In the listing that follows, tally the lines containing "exact"; give the count and nothing more.

◆ Data to process ◆
= Beginning of Section =

(** C24: Starting a cell removes no container, and the only ones it makes are the root of the
    cell and those its spec names, in the realm's namespace, whatever fails on the way. *)
Theorem start_only_adds_own cell (c : C) :
  let c' := (startCellLocked cniConf marshalPayload cell c).1 in
  match (resolveStart cell c).2 with
  | Err _ => live c' = live c
  | Ok g => live c ⊆ live c' ∧ ∀ p, p ∈ live c' → p ∉ live c → own g p
  end.
Proof.
  cbv zeta. unfold startCellLocked. pose proof (resolveStart_frame same_srv any_netns (fun _ => False) cell c) as K1.
  destruct (resolveStart cell c) as [c1 r] eqn:Eg. rewrite (st_try_at _ _ _ _ _ Eg). destruct r as [g|e]; cbn [snd]; [|exact K1].
  pose proof (same_srv_adds (own g) _ _ K1) as A1.
  pose proof (start_tail_frame (adds (own g)) any_netns (own g) g c1 (fun p Hp => Hp)
    (or_intror (fun n rt => respects_coarser _ _ (same_srv_adds (own g)) _ (attach_same n rt))) (resolveStart_root _ _ _ _ Eg)) as A2.
  exact (transitivity (R := adds (own g)) A1 A2).
Qed.

(** *** A start that fails *)

Lemma runeWidth_fits s n : runeWidth s = Some n → n ≤ String.length s.
Proof.
  unfold runeWidth. destruct s as [|a [|b [|c [|d s]]]]; cbn [String.length]; repeat case_match; try done; intros [= <-]; lia.
Qed.
Lemma substring_rest n s : n ≤ String.length s → String.length (String.substring n (String.length s - n) s) = String.length s - n.
Proof.
  revert n. induction s as [|a s IH]; intros [|n] Hn; cbn [String.length] in *; try lia; [done| |].
  - cbn. f_equal. specialize (IH 0 ltac:(lia)). by rewrite Nat.sub_0_r in IH.
  - cbn [String.substring Nat.sub]. apply IH. lia.
Qed.
Lemma substring_first n s : String.length (String.substring 0 n s) ≤ n.
Proof. revert n. induction s as [|a s IH]; intros [|n]; cbn; try lia. specialize (IH n). lia. Qed.
Lemma ToValidUTF8_length s : String.length (ToValidUTF8 s) ≤ String.length s.
Proof.
  unfold ToValidUTF8. generalize (String.length s) at 1. intros fuel. revert s. induction fuel as [|fuel IH]; intros s; [cbn; lia|].
  destruct s as [|a s]; [cbn; lia|]. cbn [validRunes]. destruct (runeWidth (String a s)) as [n|] eqn:En.
  - apply runeWidth_fits in En. rewrite string_length_app. pose proof (substring_first n (String a s)).
    pose proof (IH (String.substring n (String.length (String a s) - n) (String a s))) as Hi. rewrite substring_rest in Hi by done. lia.
  - specialize (IH s). cbn [String.length]. lia.
Qed.
Lemma failure_message_fits e : String.length (truncateFailureMessage e) ≤ maxFailureMessageLen.
Proof.
  unfold truncateFailureMessage. cbv zeta. destruct (maxFailureMessageLen <? _) eqn:E; [|apply Nat.ltb_ge in E; lia].
  rewrite string_length_app. set (msg := Join _ _). pose proof (ToValidUTF8_length (String.substring 0 (maxFailureMessageLen - 3) msg)).
  pose proof (substring_first (maxFailureMessageLen - 3) msg). unfold maxFailureMessageLen in *. cbn [String.length]. lia.
Qed.

(** The record of a cell with the failure written into it, all else kept. *)
Definition failed_as (reason : string) (e : error) (stored written : Cell) : Prop :=
  cst_State (cell_Status written) = CellStateFailed ∧ cst_Reason (cell_Status written) = reason ∧
  cst_Message (cell_Status written) = truncateFailureMessage e ∧ String.length (cst_Message (cell_Status written)) ≤ 256 ∧
  cell_Metadata written = cell_Metadata stored ∧ cell_Spec written = cell_Spec stored.
(** What the store has for the cell, and the cell itself when it cannot be read. *)
Definition read_back (cell : Cell) (c c' : C) (stored : Cell) : Prop :=
  ∃ r, remote (sto_GetCell cell) c = (c', r) ∧ stored = match r with Ok x => x | Err _ => cell end.
(** From [c] on, the failure of this cell was recorded and its tasks were killed, and the
    last thing done was to record it again. *)
Definition recorded_failed (cell : Cell) (reason : string) (e : error) (c c' : C) : Prop :=
  ∃ c1 c2 stored written stored' written',
    read_back cell c c1 stored ∧ failed_as reason e stored written ∧
    read_back written (killCellLocked cniConf written (remote (sto_UpdateCellMetadata written) c1).1).1 c2 stored' ∧
    failed_as reason e stored' written' ∧ c' = (remote (sto_UpdateCellMetadata written') c2).1.
Lemma stamped_failed_as reason e cell : failed_as reason e cell (stamp_failed reason (truncateFailureMessage e) cell).
Proof.
  unfold failed_as. pose proof (failure_message_fits e) as Hl. unfold maxFailureMessageLen in Hl.
  destruct cell as [m sp []]; cbn. by split_and!.
Qed.
Lemma reload_read_back cell (c c' : C) stored : reload cell c = (c', stored) → read_back cell c c' stored.
Proof. unfold reload, st_bind, read_back. destruct (remote _ c) as [c1 r]. intros [= <- <-]. by exists r. Qed.
Lemma markCellFailed_last cell reason e (c : C) : recorded_failed cell reason e c (markCellFailed cniConf cell reason e c).1.
Proof.
  unfold markCellFailed, st_bind. cbv zeta. destruct (reload cell c) as [c1 stored] eqn:E1.
  set (written := stamp_failed _ _ stored). destruct (remote (sto_UpdateCellMetadata written) c1) as [c2 e2] eqn:E2.
  destruct (killCellLocked cniConf written c2) as [c3 e3] eqn:E3. destruct (reload written c3) as [c4 stored'] eqn:E4.
  exists c1, c4, stored, written, stored', (stamp_failed reason (truncateFailureMessage e) stored'). rewrite E2. cbn [fst]. rewrite E3.
  split_and!; [by apply reload_read_back|apply stamped_failed_as|by apply reload_read_back|apply stamped_failed_as|].
  by destruct (remote _ c4).
Qed.
Lemma or_mark_failed_err {A} cell reason (m : st C (result A)) c c' e :
  or_mark_failed cniConf cell reason m c = (c', Err e) → ∃ c1, m c = (c1, Err e) ∧ recorded_failed cell reason e c1 c'.
Proof.
  unfold or_mark_failed, st_bind. destruct (m c) as [c1 [a|e1]]; [done|]. pose proof (markCellFailed_last cell reason e1 c1) as Hm.
  destruct (markCellFailed _ _ _ _ c1). intros [= <- <-]. by exists c1.
Qed.

(** A start that failed with the error: it could not resolve the cell or the spec of its
    root, and no container came or went; or bringing the cell up failed, which was recorded. *)
Definition start_refused (cell : Cell) (e : error) (c c' : C) : Prop :=
  live c' = live c ∧
  (resolveStart cell c = (c', Err e) ∨
   ∃ c1 g c2, resolveStart cell c = (c1, Ok g) ∧ cellTasksAllRunning (sg_cell g) (tg_namespace (sg_target g)) (sg_rootID g) c1 = (c2, false) ∧
     st_wrap (wrapf "failed to get root container spec: %w") (ensureCellRootContainerSpec (sg_cell g)) c2 = (c', Err e)).
Definition start_broke (cell : Cell) (e : error) (c c' : C) : Prop :=
  ∃ c1 g c2 rootSpec c3 c4, resolveStart cell c = (c1, Ok g) ∧
    cellTasksAllRunning (sg_cell g) (tg_namespace (sg_target g)) (sg_rootID g) c1 = (c2, false) ∧
    ensureCellRootContainerSpec (sg_cell g) c2 = (c3, Ok rootSpec) ∧ bringUp cniConf marshalPayload g rootSpec c3 = (c4, Err e) ∧
    recorded_failed (sg_cell g) "StartCellFailed" e c4 c'.
Lemma start_failure cell (c c' : C) e : startCellLocked cniConf marshalPayload cell c = (c', Err e) →
  start_refused cell e c c' ∨ start_broke cell e c c'.
Proof.
  unfold startCellLocked. pose proof (resolveStart_frame same_srv any_netns (fun _ => False) cell c) as K1.
  destruct (resolveStart cell c) as [c1 r] eqn:Eg. rewrite (st_try_at _ _ _ _ _ Eg). destruct r as [g|e1]; cbn [fst] in K1.
  2: { intros [= <- <-]. left. split; [done|by left]. }
  unfold st_bind at 1. destruct (cellTasksAllRunning _ _ _ c1) as [c2 up] eqn:E2.
  assert (K2 : live c2 = live c1).
  { unfold cellTasksAllRunning, st_bind in E2.
    pose proof (firstNonLive_frame same_srv any_netns (fun _ => False) (tg_namespace (sg_target g)) (sg_rootID g) (csp_Containers (cell_Spec (sg_cell g))) c1) as K2.
    destruct (firstNonLiveContainer _ _ _ c1) as [c2' l]. injection E2 as <- _. exact K2. }
  destruct up.
  { unfold settleReady, PopulateAndPersistCellContainerStatuses, st_bind. destruct (populateCellContainerStatuses _ c2) as [c3 cell3].
    destruct (remote _ c3) as [c4 e4]. cbn. by destruct (remote _ c4). }
  pose proof (respects_wrap (on_world same_srv) (wrapf "failed to get root container spec: %w") _
    (ensureRootSpec_frame same_srv any_netns (fun _ => False) (sg_cell g)) c2) as K3.
  destruct (st_wrap _ _ c2) as [c3 r] eqn:E3. rewrite (st_try_at _ _ _ _ _ E3). destruct r as [spec|e3]; cbn [fst] in K3.
  - intros (c4 & Eb & Hm)%or_mark_failed_err. right. apply st_wrap_ok in E3. by exists c1, g, c2, spec, c3, c4.
  - intros [= <- <-]. left. split; [unfold live; unfold live, same_srv, on_world in *; congruence|]. right. by exists c1, g, c2.
Qed.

= End of Section =

◆ Answer area ◆
3